Kentucky and Texas joined a growing list of states that are seeing record numbers of hospitalized COVID-19 patients in a surge that is overwhelming doctors and nurses and afflicting more children.
Intensive care units around the nation are packed with patients extremely ill with the coronavirus — even in places where hospitalizations have not yet reached earlier peaks.
The ICU units at Phoebe Putney Memorial Hospital in Georgia typically have room for 38 patients, and doctors and nurses may have only two or three people who are very sick, said Dr. Jyotir Mehta, medical director of the ICU. On Wednesday, the ICU had 50 COVID-19 patients alone, roughly half of them relying on ventilators to breathe.
“I don’t think we have experienced this much critical illness in folks, so many people sick at the same time,” Mehta said.
He said talking to family members is difficult. “They are grasping for every hope and you’re trying to tell them, ‘Look, it’s bad,’” he said. “You have to tell them that your loved one is not going to make it.”
In New Mexico, top health officials warned Wednesday that the state is about a week away from rationing health care. The number of coronavirus patients needing care at hospitals jumped more than 20% in a day.
“We’re going to have to choose who gets care and who doesn’t get care,” state Health and Human Services Secretary Dr. David Scrase warned. “And we don’t want to get to that point.”
In Idaho, state leaders called on residents to volunteer to help keep medical facilities operating.
Texas and Kentucky on Wednesday reported more COVID-19 patients in their hospitals than at any other time since the pandemic began. At least six other states — Arkansas, Florida, Louisiana, Hawaii, Mississippi and Oregon — have already broken their hospitalization records.
In Texas, roughly 56% of the population is fully vaccinated — above the national average — but Republican Gov. Greg Abbott has banned mask and vaccine mandates. Many counties and school districts have defied his mask ban.
In Kentucky, 56% of the population has received at least one vaccine dose — below the national average — and public health officials have blamed the lag in part for the state’s surge. Democratic Gov. Andy Beshear’s COVID-19 restrictions expired in June, and the GOP-controlled legislature has blocked him from issuing new mask requirements or capacity restrictions.
Nationwide, COVID-19 deaths are running at more than 1,100 a day, the highest level since mid-March, and new cases per day are averaging over 152,000, turning the clock back to the end of January. As of early this week, the number of people in the hospital with the coronavirus was around 85,000, a level not seen since early February.
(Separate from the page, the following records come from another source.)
(* ===== verification/KnowledgeQuery.v ===== *)
(** * Knowledge graph: reading

    The queries of [knowledge_graph_provider/sqlite_store.py]: [get_node],
    [get_edge], [search_nodes], [search_edges], [export_batch] and [expand].
    SQLite's [json_extract] is an argument. *)

From Stdlib Require Import ZArith NArith Sorted.
From S2P Require Import Prelude PyText Json Sha256 Scoped KnowledgeCursor KnowledgeGraph.

#[local] Open Scope Z_scope.

(** ** Records *)

Record node_record := NodeRecord {
  rn_node_id : pystr;
  rn_scope : scope;
  rn_kind : pystr;
  rn_label : pystr;
  rn_description : option pystr;
  rn_metadata : json;
  rn_source_refs : json;
  rn_created_at_ms : Z;
  rn_updated_at_ms : Z
}.

Record edge_record := EdgeRecord {
  re_edge_id : pystr;
  re_scope : scope;
  re_source_node_id : pystr;
  re_target_node_id : pystr;
  re_relation : pystr;
  re_metadata : json;
  re_source_refs : json;
  re_created_at_ms : Z;
  re_updated_at_ms : Z
}.

(** [json.loads] on a column. *)
Definition column_json (text : pystr) : K json :=
  match loads text with Some j => Ok j | None => Err KgJsonError end.

(** [_node_from_row] *)
Definition node_from_row (sc : scope) (row : pystr * node_row) : K node_record :=
  md ← column_json (nr_metadata_json row.2);
  refs ← column_json (nr_source_refs_json row.2);
  Ok {| rn_node_id := row.1; rn_scope := sc; rn_kind := nr_kind row.2;
        rn_label := nr_label row.2; rn_description := nr_description row.2;
        rn_metadata := md; rn_source_refs := refs;
        rn_created_at_ms := nr_created_at_ms row.2;
        rn_updated_at_ms := nr_updated_at_ms row.2 |}.

(** [_edge_from_row] *)
Definition edge_from_row (sc : scope) (row : pystr * edge_row) : K edge_record :=
  md ← column_json (er_metadata_json row.2);
  refs ← column_json (er_source_refs_json row.2);
  Ok {| re_edge_id := row.1; re_scope := sc; re_source_node_id := er_source_node_id row.2;
        re_target_node_id := er_target_node_id row.2; re_relation := er_relation row.2;
        re_metadata := md; re_source_refs := refs;
        re_created_at_ms := er_created_at_ms row.2;
        re_updated_at_ms := er_updated_at_ms row.2 |}.

(** [get_node] *)
Definition get_node (sc : scope) (id : pystr) (g : graph) : K (option node_record) :=
  _ ← validate_scope sc;
  _ ← required_text MAX_IDENTIFIER_LENGTH id;
  match graph_nodes g !! (sc, id) with
  | Some r => n ← node_from_row sc (id, r); Ok (Some n)
  | None => Ok None
  end.

(** [get_edge] *)
Definition get_edge (sc : scope) (id : pystr) (g : graph) : K (option edge_record) :=
  _ ← validate_scope sc;
  _ ← required_text MAX_IDENTIFIER_LENGTH id;
  match graph_edges g !! (sc, id) with
  | Some r => e ← edge_from_row sc (id, r); Ok (Some e)
  | None => Ok None
  end.

(** ** Searching *)

(** SQLite's [lower], which folds ASCII. *)
Definition sql_lower (s : pystr) : pystr :=
  map (λ c, if is_upper_ascii c then (c + 32)%N else c) s.

Fixpoint starts_with (p s : pystr) : bool :=
  match p, s with
  | [], _ => true
  | c :: p, d :: s => (c =? d)%N && starts_with p s
  | _, [] => false
  end.

(** [instr(s, p) > 0] *)
Fixpoint contains (p s : pystr) : bool :=
  starts_with p s || match s with [] => false | _ :: s => contains p s end.

Record node_query := NodeQuery {
  nq_query : pystr;
  nq_kind : option pystr;
  nq_metadata : list (pystr * pystr);
  nq_page_size : option Z;
  nq_page_token : option pystr
}.

Definition opt_json (o : option pystr) : json :=
  match o with Some s => JStr s | None => JNull end.

Section SearchNodes.
(** [json_extract(text, path)] as text. *)
Context (json_extract : pystr → pystr → option pystr).

(** The conditions [search_nodes] adds to the WHERE clause. *)
Definition node_matches (q : node_query) (row : pystr * node_row) : bool :=
  (bool_decide (nq_query q = [])
   || contains (sql_lower (nq_query q))
        (sql_lower (nr_label row.2 ++ lit " " ++ default [] (nr_description row.2))))
  && match nq_kind q with
     | Some (c :: k) => bool_decide (nr_kind row.2 = c :: k)
     | _ => true
     end
  && forallb (λ '(k, v), bool_decide
       (json_extract (nr_metadata_json row.2) (lit "$." ++ dump_str k) = Some v))
     (sort_items (nq_metadata q)).

(** [search_nodes]'s filters, hashed into the cursor's scope. *)
Definition node_filters (q : node_query) (size : Z) : list (pystr * json) :=
  [(lit "query", JStr (nq_query q)); (lit "kind", opt_json (nq_kind q));
   (lit "metadata_filters", JMap (sort_items (nq_metadata q)));
   (lit "page_size", JInt size)].

Definition check_node_query (sc : scope) (q : node_query) : K () :=
  _ ← validate_scope sc;
  _ ← require (negb (MAX_TEXT_LENGTH <? len (nq_query q))) INVALID_INPUT;
  _ ← match nq_kind q with
      | Some kind => required_text MAX_IDENTIFIER_LENGTH kind
      | None => Ok ()
      end;
  _ ← require (negb (MAX_METADATA_ITEMS <? len (nq_metadata q))) INVALID_INPUT;
  each (λ '(k, v), _ ← required_text 256 k; required_text 4096 v) (nq_metadata q).

(** [search_nodes] *)
Definition search_nodes (lim : limits) (key : pybytes) (sc : scope) (q : node_query) (g : graph)
  : K (list node_record * pystr) :=
  _ ← check_node_query sc q;
  size ← page_size lim (nq_page_size q);
  cs ← cursor_scope (lit "search_nodes") sc.1 sc.2 (node_filters q size);
  after ← decode_page_token (nq_page_token q) (lit "search_nodes") cs key;
  let rows := keyset (node_matches q) after (size + 1) (in_scope sc (graph_nodes g)) in
  '(selected, token) ←
    page (λ id, encode_page_token (lit "search_nodes") id cs key) size rows;
  records ← mapR (node_from_row sc) selected;
  Ok (records, token).
End SearchNodes.

Record edge_query := EdgeQuery {
  eq_node_id : option pystr;
  eq_relation : option pystr;
  eq_page_size : option Z;
  eq_page_token : option pystr
}.

Definition edge_matches (q : edge_query) (row : pystr * edge_row) : bool :=
  match eq_node_id q with Some (c :: id) => incident (c :: id) row.2 | _ => true end
  && match eq_relation q with
     | Some (c :: r) => bool_decide (er_relation row.2 = c :: r)
     | _ => true
     end.

Definition edge_filters (q : edge_query) (size : Z) : list (pystr * json) :=
  [(lit "node_id", opt_json (eq_node_id q)); (lit "relation", opt_json (eq_relation q));
   (lit "page_size", JInt size)].

Definition check_text (o : option pystr) : K () :=
  match o with Some s => required_text MAX_IDENTIFIER_LENGTH s | None => Ok () end.

(** [search_edges] *)
Definition search_edges (lim : limits) (key : pybytes) (sc : scope) (q : edge_query) (g : graph)
  : K (list edge_record * pystr) :=
  _ ← validate_scope sc;
  _ ← check_text (eq_node_id q);
  _ ← check_text (eq_relation q);
  size ← page_size lim (eq_page_size q);
  cs ← cursor_scope (lit "search_edges") sc.1 sc.2 (edge_filters q size);
  after ← decode_page_token (eq_page_token q) (lit "search_edges") cs key;
  let rows := keyset (edge_matches q) after (size + 1) (in_scope sc (graph_edges g)) in
  '(selected, token) ←
    page (λ id, encode_page_token (lit "search_edges") id cs key) size rows;
  records ← mapR (edge_from_row sc) selected;
  Ok (records, token).

(** ** Exporting *)

Definition all {R} (_ : pystr * R) : bool := true.

(** [export_batch] *)
Definition export_batch (lim : limits) (key : pybytes) (sc : scope) (psize : option Z)
    (token : option pystr) (g : graph)
  : K (list node_record * list edge_record * pystr) :=
  _ ← validate_scope sc;
  size ← page_size lim psize;
  cs ← cursor_scope (lit "export") sc.1 sc.2 [(lit "page_size", JInt size)];
  '(phase, after) ← decode_export_token token cs key;
  let in_nodes := bool_decide (phase = lit "nodes") in
  let nodes := keyset all (if in_nodes then after else []) (size + 1)
                 (in_scope sc (graph_nodes g)) in
  if in_nodes && (size <? len nodes) then
    '(selected, token) ← page (λ id, encode_export_token (lit "nodes") id cs key) size nodes;
    records ← mapR (node_from_row sc) selected;
    Ok (records, [], token)
  else
    node_records ← (if in_nodes then mapR (node_from_row sc) nodes else Ok []);
    let remaining := size - len node_records in
    let edge_after := if bool_decide (phase = lit "edges") then after else [] in
    if remaining =? 0 then
      token ← (if bool_decide (in_scope sc (graph_edges g) = []) then Ok []
               else encode_export_token (lit "edges") [] cs key);
      Ok (node_records, [], token)
    else
      let edges := keyset all edge_after (remaining + 1) (in_scope sc (graph_edges g)) in
      '(selected, token) ← page (λ id, encode_export_token (lit "edges") id cs key) remaining edges;
      records ← mapR (edge_from_row sc) selected;
      Ok (node_records, records, token).

(** ** Expansion *)

(** [list(dict.fromkeys(l))] *)
Fixpoint dedup (l : list pystr) : list pystr :=
  match l with
  | [] => []
  | x :: l => x :: List.filter (λ y, negb (bool_decide (y = x))) (dedup l)
  end.

(** [_load_nodes] *)
Definition load_nodes (sc : scope) (ids : gset pystr) (g : graph) : gmap pystr node_row :=
  list_to_map (List.filter (λ r, bool_decide (r.1 ∈ ids)) (in_scope sc (graph_nodes g))).

(** The expansion's state; [visited] is the key set of the loaded nodes. *)
Record expansion := Expansion {
  x_nodes : gmap pystr node_row;
  x_frontier : gset pystr;
  x_edges : list (pystr * edge_row)
}.

Section Expand.
Context (lim : limits) (sc : scope) (relations : list pystr) (node_limit : Z) (g : graph).

(** The rows the query of one level returns. *)
Definition level_matches (x : expansion) (row : pystr * edge_row) : bool :=
  (bool_decide (er_source_node_id row.2 ∈ x_frontier x)
   || bool_decide (er_target_node_id row.2 ∈ x_frontier x))
  && negb (bool_decide (row.1 ∈ (x_edges x).*1))
  && (bool_decide (relations = []) || bool_decide (er_relation row.2 ∈ relations)).

Definition level_rows (x : expansion) : list (pystr * edge_row) :=
  take (Z.to_nat (max_expand_edges lim - len (x_edges x) + 1))
    (sort_items (List.filter (level_matches x) (in_scope sc (graph_edges g)))).

(** The loop over those rows: the edges found and the next frontier. *)
Fixpoint scan_rows (x : expansion) (rows : list (pystr * edge_row))
    (found : list (pystr * edge_row)) (next : gset pystr)
  : K (list (pystr * edge_row) * gset pystr) :=
  match rows with
  | [] => Ok (found, next)
  | row :: rows =>
      _ ← require (negb (max_expand_edges lim <=? len found)) QUOTA_EXCEEDED;
      let other_id := if bool_decide (er_source_node_id row.2 ∈ x_frontier x)
                      then er_target_node_id row.2 else er_source_node_id row.2 in
      let visited := dom (x_nodes x) in
      if negb (bool_decide (other_id ∈ visited)) && negb (bool_decide (other_id ∈ next)) then
        _ ← require (negb (node_limit <=? Z.of_nat (size visited) + Z.of_nat (size next)))
              QUOTA_EXCEEDED;
        scan_rows x rows (found ++ [row]) ({[other_id]} ∪ next)
      else scan_rows x rows (found ++ [row]) next
  end.

Definition expand_level (x : expansion) : K expansion :=
  '(found, next) ← scan_rows x (level_rows x) (x_edges x) ∅;
  if bool_decide (next = ∅) then Ok (Expansion (x_nodes x) ∅ found)
  else
    let loaded := load_nodes sc next g in
    _ ← require (bool_decide (dom loaded = next)) STORAGE_FAILED;
    Ok (Expansion (loaded ∪ x_nodes x) next found).

Fixpoint expand_levels (depth : nat) (x : expansion) : K expansion :=
  match depth with
  | O => Ok x
  | S depth =>
      if bool_decide (x_frontier x = ∅) then Ok x
      else x ← expand_level x; expand_levels depth x
  end.
End Expand.

(** [expand], up to the records: the node rows and edge rows in id order. *)
Definition expand_rows (lim : limits) (sc : scope) (seed_node_ids relation_filters : list pystr)
    (max_depth node_limit : option Z) (g : graph)
  : K (list (pystr * node_row) * list (pystr * edge_row)) :=
  _ ← validate_scope sc;
  let depth_limit := default (max_expand_depth lim) max_depth in
  let result_limit := default (max_expand_nodes lim) node_limit in
  _ ← require ((1 <=? depth_limit) && (depth_limit <=? max_expand_depth lim)) INVALID_INPUT;
  _ ← require ((1 <=? result_limit) && (result_limit <=? max_expand_nodes lim)) INVALID_INPUT;
  _ ← each (required_text MAX_IDENTIFIER_LENGTH) seed_node_ids;
  let seeds := dedup seed_node_ids in
  _ ← require (negb (bool_decide (seeds = []))) INVALID_INPUT;
  _ ← require (negb (result_limit <? len seeds)) QUOTA_EXCEEDED;
  _ ← each (required_text MAX_IDENTIFIER_LENGTH) relation_filters;
  let relations := dedup relation_filters in
  _ ← require (negb (MAX_RELATION_FILTERS <? len relations)) INVALID_INPUT;
  let frontier := list_to_set seeds : gset pystr in
  let nodes := load_nodes sc frontier g in
  _ ← require (bool_decide (frontier ⊆ dom nodes)) NOT_FOUND;
  x ← expand_levels lim sc relations result_limit g (Z.to_nat depth_limit)
        (Expansion nodes frontier []);
  let visited := dom (x_nodes x) in
  let filtered_edges := List.filter (λ e, bool_decide (er_source_node_id e.2 ∈ visited)
                                          && bool_decide (er_target_node_id e.2 ∈ visited))
                          (x_edges x) in
  Ok (sort_items (map_to_list (x_nodes x)), sort_items filtered_edges).

(** [expand] *)
Definition expand (lim : limits) (sc : scope) (seed_node_ids relation_filters : list pystr)
    (max_depth node_limit : option Z) (g : graph) : K (list node_record * list edge_record) :=
  '(ns, es) ← expand_rows lim sc seed_node_ids relation_filters max_depth node_limit g;
  nodes ← mapR (node_from_row sc) ns;
  edges ← mapR (edge_from_row sc) es;
  Ok (nodes, edges).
The surge is largely fueled by the highly contagious delta variant among people who are unvaccinated. In areas where vaccination rates are particularly low, doctors have pleaded with their communities to get inoculated to spare overburdened hospitals.
They have also sounded the alarm about the growing toll of the variant on children and young adults.
Children now make up 36% of Tennessee’s reported COVID-19 cases, marking yet another sobering milestone in the state’s battle against the virus, Health Commissioner Lisa Piercey said Wednesday. She said the state had 14,000 pediatric cases in the last seven days — a 57% increase over the previous week.
In South Carolina, students will again be required to wear masks on school buses starting Monday as COVID-19 cases among children and students rise rapidly.
Nearly 30% of new cases in South Carolina in the past two weeks have been in people 20 and under. During the same time in 2020, about 17% of cases were in children and teens, according to state officials.
Anderson Lopez Castillo, a nurse who cares for seriously ill COVID-19 patients at UAB Hospital in Birmingham, Alabama, said treating people as young as 16 in critical care has become an additional strain on top of a nearly yearlong ordeal that left him questioning his choice of a profession.
“Initially we saw a lot of older people getting it. It was like, ‘OK, we can tackle this. Even if it is stressful, even if it’s a dangerous virus, it’ll probably not be that bad on us as nurses taking care of these older patients,’” he said.
Castillo, 24, said he now sees the virus making young people very sick, and it makes him and other young nurses think of their own mortality.
“There’s definitely a little subconscious thought in the back of all of our heads going, ‘You know, that could be us,”’ he said.